══ Data shown ══

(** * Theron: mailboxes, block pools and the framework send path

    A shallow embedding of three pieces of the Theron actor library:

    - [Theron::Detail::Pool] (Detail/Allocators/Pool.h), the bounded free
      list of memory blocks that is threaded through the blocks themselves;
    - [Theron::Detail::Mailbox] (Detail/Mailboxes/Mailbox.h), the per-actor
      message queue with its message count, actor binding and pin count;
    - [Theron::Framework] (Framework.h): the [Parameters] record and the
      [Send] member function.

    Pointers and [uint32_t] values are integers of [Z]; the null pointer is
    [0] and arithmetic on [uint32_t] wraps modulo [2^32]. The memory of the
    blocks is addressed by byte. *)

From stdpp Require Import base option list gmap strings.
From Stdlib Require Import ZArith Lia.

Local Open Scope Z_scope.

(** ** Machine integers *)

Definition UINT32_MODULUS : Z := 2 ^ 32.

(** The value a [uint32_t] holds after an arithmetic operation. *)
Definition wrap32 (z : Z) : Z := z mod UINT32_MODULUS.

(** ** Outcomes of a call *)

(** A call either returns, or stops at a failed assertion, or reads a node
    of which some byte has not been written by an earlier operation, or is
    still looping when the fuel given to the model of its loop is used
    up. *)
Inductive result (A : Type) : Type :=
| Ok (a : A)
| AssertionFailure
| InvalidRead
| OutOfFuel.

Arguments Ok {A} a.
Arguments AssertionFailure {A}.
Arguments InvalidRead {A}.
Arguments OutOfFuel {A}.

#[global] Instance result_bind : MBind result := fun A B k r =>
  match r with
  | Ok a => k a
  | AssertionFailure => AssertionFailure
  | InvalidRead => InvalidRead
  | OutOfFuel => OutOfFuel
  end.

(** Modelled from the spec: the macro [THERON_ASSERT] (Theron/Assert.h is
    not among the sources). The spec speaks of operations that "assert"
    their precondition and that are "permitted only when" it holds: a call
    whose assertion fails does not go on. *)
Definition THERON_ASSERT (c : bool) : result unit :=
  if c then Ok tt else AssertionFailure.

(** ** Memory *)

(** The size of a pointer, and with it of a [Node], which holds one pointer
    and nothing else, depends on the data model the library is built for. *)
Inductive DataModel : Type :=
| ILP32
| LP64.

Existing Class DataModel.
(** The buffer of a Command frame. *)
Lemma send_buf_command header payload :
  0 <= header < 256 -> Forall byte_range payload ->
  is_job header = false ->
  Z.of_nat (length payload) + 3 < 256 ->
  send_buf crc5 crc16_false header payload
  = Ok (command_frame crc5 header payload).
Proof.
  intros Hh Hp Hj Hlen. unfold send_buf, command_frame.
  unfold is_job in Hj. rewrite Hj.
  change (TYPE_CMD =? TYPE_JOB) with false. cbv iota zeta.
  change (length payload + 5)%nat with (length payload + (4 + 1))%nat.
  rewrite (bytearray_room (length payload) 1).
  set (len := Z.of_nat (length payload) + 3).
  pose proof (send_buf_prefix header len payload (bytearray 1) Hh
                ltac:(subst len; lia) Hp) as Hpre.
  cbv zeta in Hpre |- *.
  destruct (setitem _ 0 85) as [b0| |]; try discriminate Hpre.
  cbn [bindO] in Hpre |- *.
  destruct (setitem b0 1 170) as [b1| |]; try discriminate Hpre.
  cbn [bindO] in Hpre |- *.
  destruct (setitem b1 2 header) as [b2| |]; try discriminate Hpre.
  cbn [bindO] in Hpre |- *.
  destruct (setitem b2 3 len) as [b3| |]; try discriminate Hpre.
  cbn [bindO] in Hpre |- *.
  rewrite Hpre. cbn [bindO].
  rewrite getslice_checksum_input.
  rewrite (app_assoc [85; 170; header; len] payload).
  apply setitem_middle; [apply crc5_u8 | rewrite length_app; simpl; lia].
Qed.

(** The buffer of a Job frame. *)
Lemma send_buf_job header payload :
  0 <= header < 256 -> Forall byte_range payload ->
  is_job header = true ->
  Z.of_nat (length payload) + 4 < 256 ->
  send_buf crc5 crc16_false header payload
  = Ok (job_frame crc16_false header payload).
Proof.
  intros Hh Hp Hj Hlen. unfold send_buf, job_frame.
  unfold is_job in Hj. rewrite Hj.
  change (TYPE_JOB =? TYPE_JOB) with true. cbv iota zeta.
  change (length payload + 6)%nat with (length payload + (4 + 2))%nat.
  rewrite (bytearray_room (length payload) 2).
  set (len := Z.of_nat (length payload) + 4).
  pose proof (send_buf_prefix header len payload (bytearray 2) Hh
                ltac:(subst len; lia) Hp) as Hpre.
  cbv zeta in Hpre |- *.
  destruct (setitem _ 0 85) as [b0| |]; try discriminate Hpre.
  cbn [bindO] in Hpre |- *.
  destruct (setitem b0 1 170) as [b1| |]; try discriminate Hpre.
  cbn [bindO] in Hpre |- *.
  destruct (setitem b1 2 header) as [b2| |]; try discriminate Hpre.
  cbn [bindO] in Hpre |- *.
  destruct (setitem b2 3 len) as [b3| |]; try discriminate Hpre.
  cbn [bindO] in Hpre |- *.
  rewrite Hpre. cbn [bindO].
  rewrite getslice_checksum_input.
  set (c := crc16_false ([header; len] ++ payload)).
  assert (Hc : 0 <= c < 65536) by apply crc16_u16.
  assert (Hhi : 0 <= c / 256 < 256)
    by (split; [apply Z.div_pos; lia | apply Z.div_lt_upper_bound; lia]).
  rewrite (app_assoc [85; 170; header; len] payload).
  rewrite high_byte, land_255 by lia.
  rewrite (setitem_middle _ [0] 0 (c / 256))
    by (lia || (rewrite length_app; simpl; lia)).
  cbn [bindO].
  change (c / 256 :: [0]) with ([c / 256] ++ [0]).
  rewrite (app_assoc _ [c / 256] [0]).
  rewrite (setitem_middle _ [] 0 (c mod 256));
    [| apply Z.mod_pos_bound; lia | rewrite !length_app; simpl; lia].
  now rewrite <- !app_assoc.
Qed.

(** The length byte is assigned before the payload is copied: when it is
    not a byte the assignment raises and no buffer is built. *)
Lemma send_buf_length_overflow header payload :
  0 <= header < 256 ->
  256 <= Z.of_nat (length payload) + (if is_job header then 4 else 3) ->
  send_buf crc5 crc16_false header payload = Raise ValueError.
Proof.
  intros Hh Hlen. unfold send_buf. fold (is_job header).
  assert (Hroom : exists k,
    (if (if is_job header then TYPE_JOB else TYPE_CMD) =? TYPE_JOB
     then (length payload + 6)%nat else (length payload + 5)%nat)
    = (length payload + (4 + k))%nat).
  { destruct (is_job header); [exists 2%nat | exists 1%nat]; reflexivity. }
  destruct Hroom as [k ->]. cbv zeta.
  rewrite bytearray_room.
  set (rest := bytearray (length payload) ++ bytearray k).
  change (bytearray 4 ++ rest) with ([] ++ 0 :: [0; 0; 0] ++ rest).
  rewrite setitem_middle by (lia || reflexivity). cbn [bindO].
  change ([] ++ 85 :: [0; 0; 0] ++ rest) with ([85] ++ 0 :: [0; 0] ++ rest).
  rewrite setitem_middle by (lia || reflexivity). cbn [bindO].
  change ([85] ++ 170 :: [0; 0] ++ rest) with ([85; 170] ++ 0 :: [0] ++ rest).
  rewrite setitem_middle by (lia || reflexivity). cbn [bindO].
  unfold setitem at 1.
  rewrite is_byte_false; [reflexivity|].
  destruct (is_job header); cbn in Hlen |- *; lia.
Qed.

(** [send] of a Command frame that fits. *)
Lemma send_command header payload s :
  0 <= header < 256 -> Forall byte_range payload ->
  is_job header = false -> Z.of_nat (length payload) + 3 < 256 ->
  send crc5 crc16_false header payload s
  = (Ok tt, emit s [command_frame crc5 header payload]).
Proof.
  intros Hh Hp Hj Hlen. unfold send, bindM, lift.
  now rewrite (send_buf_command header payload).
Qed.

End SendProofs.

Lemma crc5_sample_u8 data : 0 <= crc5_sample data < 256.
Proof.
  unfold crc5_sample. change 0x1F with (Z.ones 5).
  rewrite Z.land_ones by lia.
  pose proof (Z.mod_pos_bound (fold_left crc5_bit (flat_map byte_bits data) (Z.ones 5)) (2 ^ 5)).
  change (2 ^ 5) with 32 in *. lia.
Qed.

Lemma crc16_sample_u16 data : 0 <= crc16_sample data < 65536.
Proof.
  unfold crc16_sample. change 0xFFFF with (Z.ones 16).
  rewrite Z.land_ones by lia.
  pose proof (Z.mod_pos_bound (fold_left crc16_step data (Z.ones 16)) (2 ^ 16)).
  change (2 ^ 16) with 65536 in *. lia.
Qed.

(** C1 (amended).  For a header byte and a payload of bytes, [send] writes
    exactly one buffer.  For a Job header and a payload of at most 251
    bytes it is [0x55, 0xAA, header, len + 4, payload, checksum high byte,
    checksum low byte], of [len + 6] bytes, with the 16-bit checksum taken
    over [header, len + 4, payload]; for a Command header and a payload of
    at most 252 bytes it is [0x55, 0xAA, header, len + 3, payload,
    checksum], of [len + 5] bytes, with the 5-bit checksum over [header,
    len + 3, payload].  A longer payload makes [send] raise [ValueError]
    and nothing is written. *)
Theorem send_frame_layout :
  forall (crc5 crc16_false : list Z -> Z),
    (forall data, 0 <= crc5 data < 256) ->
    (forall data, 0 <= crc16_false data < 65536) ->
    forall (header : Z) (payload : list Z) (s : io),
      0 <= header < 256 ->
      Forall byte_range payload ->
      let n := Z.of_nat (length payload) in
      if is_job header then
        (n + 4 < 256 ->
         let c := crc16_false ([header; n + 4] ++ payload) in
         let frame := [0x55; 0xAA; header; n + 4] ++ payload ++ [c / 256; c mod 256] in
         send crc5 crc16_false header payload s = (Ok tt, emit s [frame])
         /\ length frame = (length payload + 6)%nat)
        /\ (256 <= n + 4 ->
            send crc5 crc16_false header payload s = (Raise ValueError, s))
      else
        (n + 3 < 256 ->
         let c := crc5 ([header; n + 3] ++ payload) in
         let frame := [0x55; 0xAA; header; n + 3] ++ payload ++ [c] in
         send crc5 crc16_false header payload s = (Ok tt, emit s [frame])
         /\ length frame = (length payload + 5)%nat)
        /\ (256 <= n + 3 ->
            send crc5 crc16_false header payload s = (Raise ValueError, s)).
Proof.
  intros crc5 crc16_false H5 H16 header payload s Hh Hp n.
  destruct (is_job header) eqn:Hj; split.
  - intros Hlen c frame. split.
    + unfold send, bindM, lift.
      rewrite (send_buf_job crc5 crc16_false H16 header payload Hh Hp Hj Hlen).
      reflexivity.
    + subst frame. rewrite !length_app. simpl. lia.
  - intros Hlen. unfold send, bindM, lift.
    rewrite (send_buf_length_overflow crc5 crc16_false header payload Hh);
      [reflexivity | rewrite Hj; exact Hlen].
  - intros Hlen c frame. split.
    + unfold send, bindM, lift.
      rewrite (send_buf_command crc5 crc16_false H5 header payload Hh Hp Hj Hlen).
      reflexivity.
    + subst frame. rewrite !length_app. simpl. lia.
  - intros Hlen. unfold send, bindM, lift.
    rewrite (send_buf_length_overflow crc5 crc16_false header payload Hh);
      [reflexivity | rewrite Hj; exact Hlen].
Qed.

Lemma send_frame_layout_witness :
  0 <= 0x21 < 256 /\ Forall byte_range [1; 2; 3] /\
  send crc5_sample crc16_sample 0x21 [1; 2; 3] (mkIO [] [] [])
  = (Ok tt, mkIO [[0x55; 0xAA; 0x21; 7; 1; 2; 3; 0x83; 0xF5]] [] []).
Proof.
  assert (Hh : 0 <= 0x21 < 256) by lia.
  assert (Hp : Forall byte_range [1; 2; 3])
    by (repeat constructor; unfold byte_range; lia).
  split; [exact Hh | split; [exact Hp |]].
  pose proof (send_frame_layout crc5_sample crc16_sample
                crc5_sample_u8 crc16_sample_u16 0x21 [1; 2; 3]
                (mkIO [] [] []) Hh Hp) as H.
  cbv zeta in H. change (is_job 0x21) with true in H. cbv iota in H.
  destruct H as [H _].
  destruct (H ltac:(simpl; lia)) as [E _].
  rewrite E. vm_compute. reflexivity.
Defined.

═══

Assignment: A complete answer gives every line of the records holding "apply".

Written answer:
  apply setitem_middle; [apply crc5_u8 | rewrite length_app; simpl; lia].
  assert (Hc : 0 <= c < 65536) by apply crc16_u16.
    by (split; [apply Z.div_pos; lia | apply Z.div_lt_upper_bound; lia]).
    [| apply Z.mod_pos_bound; lia | rewrite !length_app; simpl; lia].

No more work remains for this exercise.